Task:
From the records below, extract only the lines running from the line with "- rewrite lookup_insert_ne" to the line with "Lemma present_after_files (cfg", both lines included, reproducing them exactly.

Information given:
(** * dvd-screen-saver: a bouncing rectangle on a canvas

    Shallow embedding of [src/main.ts] and the properties of its update /
    render loop.

    Numbers.  Every number the program handles is an integer:
    [window.innerWidth] and [window.innerHeight] are integers, the rectangle
    is 128 x 72, the speed is 2 and the directions are -1 / +1.  JavaScript
    computes with them exactly (they stay far below 2^53), so coordinates
    and the colour counter are values of [Z].  The only division,
    [CANVAS_WIDTH / 2 - RECT_WIDTH / 2], is taken in [Q] and rounded with
    [Qfloor], as [Math.floor] does.

    Objects.  A method that may mutate [this] is a function from the
    object's state to its new state.  The canvas context is a record of its
    current fill style and of the drawing calls issued so far; what is seen
    on the screen is computed from those calls by [visible].  The mounting
    element mutated by [Application.create] is threaded through a small
    state-and-exception monad. *)

From Stdlib Require Import ZArith QArith Qround List String Bool Lia.
Import ListNotations.

#[local] Open Scope string_scope.
#[local] Open Scope list_scope.
#[local] Open Scope Z_scope.

(* ===================================================================== *)
(** ** The browser: window, canvas context, DOM                          *)
(* ===================================================================== *)

Record Window := { innerWidth : Z; innerHeight : Z }.

(** One call on a [CanvasRenderingContext2D].  [FillRect] records the fill
    style that was current when the rectangle was painted. *)
Inductive draw_call :=
| BeginPath
| FillRect (style : string) (x y w h : Z)
| ClearRect (x y w h : Z).

Record RenderContext := {
  fillStyle : string;
  calls : list draw_call
}.

Definition issue (c : draw_call) (context : RenderContext) : RenderContext :=
  {| fillStyle := fillStyle context; calls := calls context ++ [c] |}.

Definition beginPath (context : RenderContext) : RenderContext :=
  issue BeginPath context.

(** [context.fillStyle = v].  [None] is JavaScript's [undefined]: it is not
    a colour, and the canvas ignores the assignment.  A string is stored;
    the strings of this program are CSS colour keywords. *)
Definition set_fillStyle (v : option string) (context : RenderContext) : RenderContext :=
  match v with
  | Some c => {| fillStyle := c; calls := calls context |}
  | None => context
  end.

Definition fillRect (x y w h : Z) (context : RenderContext) : RenderContext :=
  issue (FillRect (fillStyle context) x y w h) context.

Definition clearRect (x y w h : Z) (context : RenderContext) : RenderContext :=
  issue (ClearRect x y w h) context.

(** The pixel [(px, py)] lies in the rectangle with corners [(x, y)] and
    [(x + w, y + h)]. *)
Definition covers (x y w h px py : Z) : bool :=
  (Z.min x (x + w) <=? px) && (px <? Z.max x (x + w)) &&
  (Z.min y (y + h) <=? py) && (py <? Z.max y (y + h)).

(** Effect of one call on one pixel; [None] is a transparent pixel. *)
Definition paint (px py : Z) (pixel : option string) (c : draw_call) : option string :=
  match c with
  | BeginPath => pixel
  | FillRect style x y w h => if covers x y w h px py then Some style else pixel
  | ClearRect x y w h => if covers x y w h px py then None else pixel
  end.

(** What the canvas of the given size shows at a pixel after the calls. *)
Definition visible (window : Window) (context : RenderContext) (px py : Z) : option string :=
  if covers 0 0 (innerWidth window) (innerHeight window) px py
  then fold_left (paint px py) (calls context) None
  else None.
(** What a run does, in order: the widgets it writes and the work it
    performs. *)
Inductive event : Type :=
| WarnUploadFirst                    (* line 94 *)
| WarnWait                           (* line 100 *)
| ReadUpload                         (* line 103 *)
| Hashed (h : string)                (* line 106 *)
| ShowCached (fb : option string)    (* lines 109-110 *)
| Extracted                          (* line 117 *)
| ErrEmpty                           (* line 120 *)
| ShowWordCount (n : Z)              (* line 125 *)
| Scored (score : Z)                 (* lines 128-131 *)
| ShowTier (t : Tier)                (* lines 133-138 *)
| PromptBuilt (prompt : string)      (* lines 141-157 *)
| ErrNoGemini                        (* line 173 *)
| ProviderCalled (prompt : string)   (* lines 176-178 *)
| ShowFeedback (fb : string)         (* lines 184-186 *)
| ErrCaught (e : exn).               (* line 189 *)

(** Program points, with the local variables alive there. *)
Inductive point : Type :=
| Start                                               (* line 92 *)
| RateCheck (f : UploadedFile)                        (* line 97 *)
| ReadFile (f : UploadedFile)                         (* line 103 *)
| CacheCheck (f : UploadedFile) (h : string)          (* line 108 *)
| Stamp (f : UploadedFile) (h : string)               (* line 113 *)
| Extracting (f : UploadedFile) (h : string)          (* line 117 *)
| EmptyCheck (h : string) (file_content : string)     (* line 119 *)
| Scoring (h : string) (file_content : string)        (* line 124 *)
| Prompting (h : string) (file_content : string)      (* line 141 *)
| Generating (h : string) (prompt : string)           (* line 160 *)
| StoreHash (h : string) (output_text : string)       (* line 181 *)
| StoreResponse (output_text : string)                (* line 182 *)
| Display (output_text : string)                      (* line 184 *)
| Halt (o : outcome).

Record config : Type := mkConfig {
  at_point : point;
  session : SessionState;
  trace : list event
}.

Definition Qlt_bool (x y : Q) : bool := negb (Qle_bool y x).

Definition hash_matches (stored : option string) (h : string) : bool :=
  match stored with
  | Some h' => String.eqb h' h
  | None => false
  end.

Definition goto (c : config) (p : point) (evs : list event) : config :=
  mkConfig p (session c) (trace c ++ evs).

Definition word_count (file_content : string) : Z :=
  Z.of_nat (List.length (PyStr.split file_content)).

Section Script.

Variable L : Libraries.
Variable r : Run.
(** On an absolute path made of proper segments [getParentPath] drops the
    last segment (the root is its own parent), so that it undoes appending a
    segment to a directory path. *)
Theorem getParentPath_segments (segs : list string) (name : string) :
  Forall is_segment segs → is_segment name →
  getParentPath ("/" +:+ Js.join "/" segs) = "/" +:+ Js.join "/" (removelast segs)
  ∧ (segs ≠ [] →
     getParentPath (("/" +:+ Js.join "/" segs) +:+ "/" +:+ name) =
     "/" +:+ Js.join "/" segs).
Proof.
  intros Hsegs Hname.
  assert (∀ l, Forall is_segment l →
            getParentPath ("/" +:+ Js.join "/" l) = "/" +:+ Js.join "/" (removelast l))
    as Hparent.
  { intros l Hl. unfold getParentPath.
    change (Js.split_on "/" ("/" +:+ Js.join "/" l))
      with (EmptyString :: Js.split_on "/" (Js.join "/" l)).
    destruct l as [|x l]; [done|].
    rewrite split_on_join by done.
    change (List.filter (fun part => negb (String.eqb part EmptyString))
              (EmptyString :: x :: l))
      with (List.filter (fun part => negb (String.eqb part EmptyString)) (x :: l)).
    rewrite filter_segments by done.
    destruct l as [|y l]; [done|]. reflexivity. }
  split; [by apply Hparent|].
  intros Hne. rewrite append_assoc_str, <- join_snoc by done.
  rewrite Hparent by (apply Forall_app; split; [done | by constructor]).
  by rewrite removelast_last.
Qed.

(** The path of the home directory of [user], and of [sub] below it. *)
Lemma getParentPath_segments_witness :
  getParentPath ("/" +:+ Js.join "/" ["home"; "user"]) =
    "/" +:+ Js.join "/" (removelast ["home"; "user"])
  ∧ (["home"; "user"] ≠ [] →
     getParentPath (("/" +:+ Js.join "/" ["home"; "user"]) +:+ "/" +:+ "sub") =
     "/" +:+ Js.join "/" ["home"; "user"]).
Proof.
  apply (getParentPath_segments ["home"; "user"] "sub").
  - repeat constructor; discriminate.
  - split; [discriminate | reflexivity].
Defined.

(** ** What the built filesystem holds *)

Lemma insert_keeps {A} (fs : gmap string A) (k q : string) (n : A) :
  is_Some (fs !! q) → is_Some (<[k := n]> fs !! q).
Proof.
  intros Hq. apply lookup_insert_is_Some.
  destruct (decide (k = q)); [by left | by right].
Qed.

Lemma fold_insert_keeps {A B} (key : B → string) (node : B → A) (l : list B)
    (fs : gmap string A) (q : string) :
  is_Some (fs !! q) →
  is_Some (fold_left (fun fs' x => <[key x := node x]> fs') l fs !! q).
Proof.
  revert fs. induction l as [|x l IH]; intros fs Hq; simpl; [done|].
  by apply IH, insert_keeps.
Qed.

Lemma fold_insert_adds {A B} (key : B → string) (node : B → A) (l : list B)
    (fs : gmap string A) (x : B) :
  In x l →
  is_Some (fold_left (fun fs' y => <[key y := node y]> fs') l fs !! key x).
Proof.
  revert fs. induction l as [|y l IH]; intros fs Hin; simpl; [done|].
  destruct Hin as [->|Hin]; [|by apply IH].
  apply fold_insert_keeps. rewrite lookup_insert_eq. eauto.
Qed.

Lemma setupDirectory_keeps (usr : string) (fs : FileSystem)
    (entry : string * list string) (q : string) :
  is_Some (fs !! q) → is_Some (setupDirectory usr fs entry !! q).
Proof.
  intros Hq. destruct entry as [path contents]. unfold setupDirectory.
  apply (fold_insert_keeps
           (fun dir => Js.replace path "~" ("/home/" +:+ usr) +:+ "/" +:+
                       Js.replace dir "/" EmptyString)
           (fun _ => Directory [] (Js.replace path "~" ("/home/" +:+ usr)))).
  by apply insert_keeps.
Qed.

Lemma setupDirectory_adds (usr : string) (fs : FileSystem) (path : string)
    (contents : list string) (dir : string) :
  let fullPath := Js.replace path "~" ("/home/" +:+ usr) in
  let fs' := setupDirectory usr fs (path, contents) in
  is_Some (fs' !! fullPath)
  ∧ (In dir contents → Js.endsWith dir "/" = true →
     is_Some (fs' !! (fullPath +:+ "/" +:+ Js.replace dir "/" EmptyString))).
Proof.
  intros fullPath fs'. subst fs'. unfold setupDirectory. fold fullPath. split.
  - apply (fold_insert_keeps
             (fun dir => fullPath +:+ "/" +:+ Js.replace dir "/" EmptyString)
             (fun _ => Directory [] fullPath)).
    rewrite lookup_insert_eq. eauto.
  - intros Hin Hdir.
    apply (fold_insert_adds
             (fun dir => fullPath +:+ "/" +:+ Js.replace dir "/" EmptyString)
             (fun _ => Directory [] fullPath)).
    apply filter_In. by split.
Qed.

Lemma directories_keep (usr : string) (entries : JsObject (list string))
    (fs : FileSystem) (q : string) :
  is_Some (fs !! q) → is_Some (fold_left (setupDirectory usr) entries fs !! q).
Proof.
  revert fs. induction entries as [|entry entries IH]; intros fs Hq; simpl; [done|].
  by apply IH, setupDirectory_keeps.
Qed.

Lemma files_keep (usr : string) (fl : JsObject string) (fs : FileSystem) (q : string) :
  is_Some (fs !! q) → is_Some (fold_left (setupFile usr) fl fs !! q).
Proof.
  revert fs. induction fl as [|[filename content] fl IH]; intros fs Hq; simpl; [done|].
  by apply IH, insert_keeps.
Qed.

(** A node of the finished mapping is the one the directory loops left, or
    a file of [config.files]. *)
Lemma files_phase (usr : string) (fl : JsObject string) (fs : FileSystem)
    (q : string) (n : FsNode) :
  fold_left (setupFile usr) fl fs !! q = Some n →
  fs !! q = Some n
  ∨ ∃ filename content,
      In (filename, content) fl ∧ q = "/home/" +:+ usr +:+ "/" +:+ filename.
Proof.
  revert fs. induction fl as [|[filename content] fl IH]; intros fs Hq; simpl in *;
    [by left|].
  apply IH in Hq as [Hq|(f & c & Hin & ->)]; [|right; eauto].
  destruct (decide ("/home/" +:+ usr +:+ "/" +:+ filename = q)) as [<-|Hne].
  - right. eauto.
  - rewrite lookup_insert_ne in Hq by done. by left.
Qed.

Lemma directories_only (usr : string) (entries : JsObject (list string)) (q : string) :
  is_Some (fold_left (setupDirectory usr) entries ∅ !! q) →
  holds_directory (fold_left (setupDirectory usr) entries ∅) q.
Proof.
  intros [n Hn].
  assert (all_shaped usr [] (fold_left (setupDirectory usr) entries ∅)) as Hall.
  { apply all_shaped_directories. intros p m Hp. by rewrite lookup_empty in Hp. }
  specialize (Hall q n Hn). destruct n as [contents parent|content parent].
  - by exists contents, parent.
  - destruct Hall as [_ (f & [] & _)].
Qed.

Lemma present_after_files (cfg : Config) (q : string) :
  is_Some (fold_left (setupDirectory (user (system cfg))) (filesystem cfg) ∅ !! q) →
  holds_directory (setupFileSystemFromConfig cfg) q ∨ file_path cfg q.
Proof.
  intros Hq. pose proof (directories_only _ _ _ Hq) as (c & p & Hdir).
  unfold setupFileSystemFromConfig.
  destruct (files_keep (user (system cfg)) (files cfg) _ q Hq) as [n Hn].
  pose proof Hn as Hn'.
  apply files_phase in Hn' as [Hsame|(f & content & Hin & ->)].
  - left. exists c, p. rewrite Hn. rewrite Hdir in Hsame. done.
  - right. by exists f, content.
Qed.

(** Every directory the configuration declares, and every entry of it that
    ends in a slash, is a directory of the built filesystem, unless
    [config.files] puts a file at that very path. *)
Theorem setupFileSystem_directories (cfg : Config) (path : string)
    (contents : list string) :
  In (path, contents) (filesystem cfg) →
  let fs := setupFileSystemFromConfig cfg in
  let fullPath := Js.replace path "~" ("/home/" +:+ user (system cfg)) in
  (holds_directory fs fullPath ∨ file_path cfg fullPath)
  ∧ ∀ dir, In dir contents → Js.endsWith dir "/" = true →
      let dirPath := fullPath +:+ "/" +:+ Js.replace dir "/" EmptyString in
      holds_directory fs dirPath ∨ file_path cfg dirPath.
Proof.
  intros Hin fs fullPath. subst fs.
  assert (∀ entries fs0 dir,
            In (path, contents) entries →
            is_Some (fold_left (setupDirectory (user (system cfg))) entries fs0 !! fullPath)
            ∧ (In dir contents → Js.endsWith dir "/" = true →
               is_Some (fold_left (setupDirectory (user (system cfg))) entries fs0
                        !! (fullPath +:+ "/" +:+ Js.replace dir "/" EmptyString))))
    as Hpresent.
  { induction entries as [|entry entries IH]; intros fs0 dir Hentry; [done|]. simpl.
    destruct Hentry as [->|Hentry]; [|by apply IH].
    destruct (setupDirectory_adds (user (system cfg)) fs0 path contents dir) as [Hfull Hdir].
    split; [by apply directories_keep|].
    intros Hd He. by apply directories_keep, Hdir. }
  split.
  - apply present_after_files. by apply (Hpresent _ ∅ EmptyString).
  - intros dir Hd He dirPath. apply present_after_files.
    by apply (Hpresent _ ∅ dir).
Qed.

(** The entry [sub/] of the home directory in the scenario. *)
Lemma setupFileSystem_directories_witness :
  let cfg := scenarioConfig "user" in
  let fs := setupFileSystemFromConfig cfg in
  let fullPath := Js.replace "~" "~" ("/home/" +:+ user (system cfg)) in
  (holds_directory fs fullPath ∨ file_path cfg fullPath)
  ∧ ∀ dir, In dir ["a.txt"; "sub/"] → Js.endsWith dir "/" = true →
      let dirPath := fullPath +:+ "/" +:+ Js.replace dir "/" EmptyString in
      holds_directory fs dirPath ∨ file_path cfg dirPath.
Proof.
  apply (setupFileSystem_directories (scenarioConfig "user") "~" ["a.txt"; "sub/"]).
  simpl. by left.
Defined.

(** ** Reading a configured file *)

Lemma append_inj_r (a x y : string) : a +:+ x = a +:+ y → x = y.
Proof.
  induction a as [|c a IH]; [done|]. rewrite !append_cons. intros [= H]. by apply IH.
Qed.

Lemma files_untouched (usr : string) (fl : JsObject string) (fs : FileSystem)
    (filename : string) :
  filename ∉ Object_keys fl →
  fold_left (setupFile usr) fl fs !! ("/home/" +:+ usr +:+ "/" +:+ filename) =
  fs !! ("/home/" +:+ usr +:+ "/" +:+ filename).
Proof.
  revert fs. induction fl as [|[f c] fl IH]; intros fs Hnotin; simpl in *; [done|].
  apply not_elem_of_cons in Hnotin as [Hne Hnotin].
  rewrite IH by done. apply lookup_insert_ne.
  intros Heq. apply Hne. apply append_inj_r in Heq.
  apply (append_inj_r usr) in Heq. by apply (append_inj_r "/") in Heq.
Qed.

Lemma files_lookup (usr : string) (fl : JsObject string) (fs : FileSystem)
    (filename content : string) :
  NoDup (Object_keys fl) → In (filename, content) fl →
  fold_left (setupFile usr) fl fs !! ("/home/" +:+ usr +:+ "/" +:+ filename) =
  Some (File content ("/home/" +:+ usr)).
Proof.
  revert fs. induction fl as [|[f c] fl IH]; intros fs Hnd Hin; simpl in *; [done|].
  apply NoDup_cons in Hnd as [Hnotin Hnd].
  destruct Hin as [[= -> ->]|Hin]; [|by apply IH].
  rewrite files_untouched by done. apply lookup_insert_eq.
Qed.

Lemma prefix_cons (a b : ascii) (p s : string) :
  String.prefix (String a p) (String b s) =
  if ascii_dec a b then String.prefix p s else false.
Proof. reflexivity. Qed.

Lemma find_first_double_slash (s : string) :
  no_double_slash s = true → Js.find_first "//" s = None.
Proof.
  induction s as [|c s IH]; [done|]. intros Hs.
  simpl in Hs. apply andb_true_iff in Hs as [Hc Hs].
  rewrite find_first_unfold, IH by done.
  replace (String.prefix "//" (String c s)) with false; [done|].
  symmetry. rewrite prefix_cons. destruct (ascii_dec "/" c) as [<-|]; [|done].
  destruct s as [|c' s]; [done|]. rewrite prefix_cons.
  destruct (ascii_dec "/" c') as [<-|]; [|done]. by simpl in Hc.
Qed.

Lemma no_double_slash_segment (x r : string) :
  no_slash x = true → no_double_slash (x +:+ r) = no_double_slash r.
Proof.
  induction x as [|c x IH]; [done|]. intros Hx. simpl in Hx.
  apply andb_true_iff in Hx as [Hc Hx]. apply negb_true_iff in Hc.
  rewrite append_cons. simpl. rewrite Hc. simpl. by apply IH.
Qed.

Lemma segment_starts (x r : string) :
  is_segment x → starts_with_slash (x +:+ r) = false.
Proof.
  intros [Hne Hx]. destruct x as [|c x]; [done|]. simpl in *.
  apply andb_true_iff in Hx as [Hc _]. by apply negb_true_iff in Hc.
Qed.

Lemma segment_not_absolute (x : string) : is_segment x → Js.startsWith x "/" = false.
Proof.
  intros Hx. pose proof (segment_starts x EmptyString Hx) as Hs.
  rewrite append_empty_r in Hs. destruct x as [|c x]; [done|].
  unfold Js.startsWith. rewrite prefix_cons.
  destruct (ascii_dec "/" c) as [<-|]; [by simpl in Hs | done].
Qed.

Task output:
  - rewrite lookup_insert_ne in Hq by done. by left.
Qed.

Lemma directories_only (usr : string) (entries : JsObject (list string)) (q : string) :
  is_Some (fold_left (setupDirectory usr) entries ∅ !! q) →
  holds_directory (fold_left (setupDirectory usr) entries ∅) q.
Proof.
  intros [n Hn].
  assert (all_shaped usr [] (fold_left (setupDirectory usr) entries ∅)) as Hall.
  { apply all_shaped_directories. intros p m Hp. by rewrite lookup_empty in Hp. }
  specialize (Hall q n Hn). destruct n as [contents parent|content parent].
  - by exists contents, parent.
  - destruct Hall as [_ (f & [] & _)].
Qed.

Lemma present_after_files (cfg : Config) (q : string) :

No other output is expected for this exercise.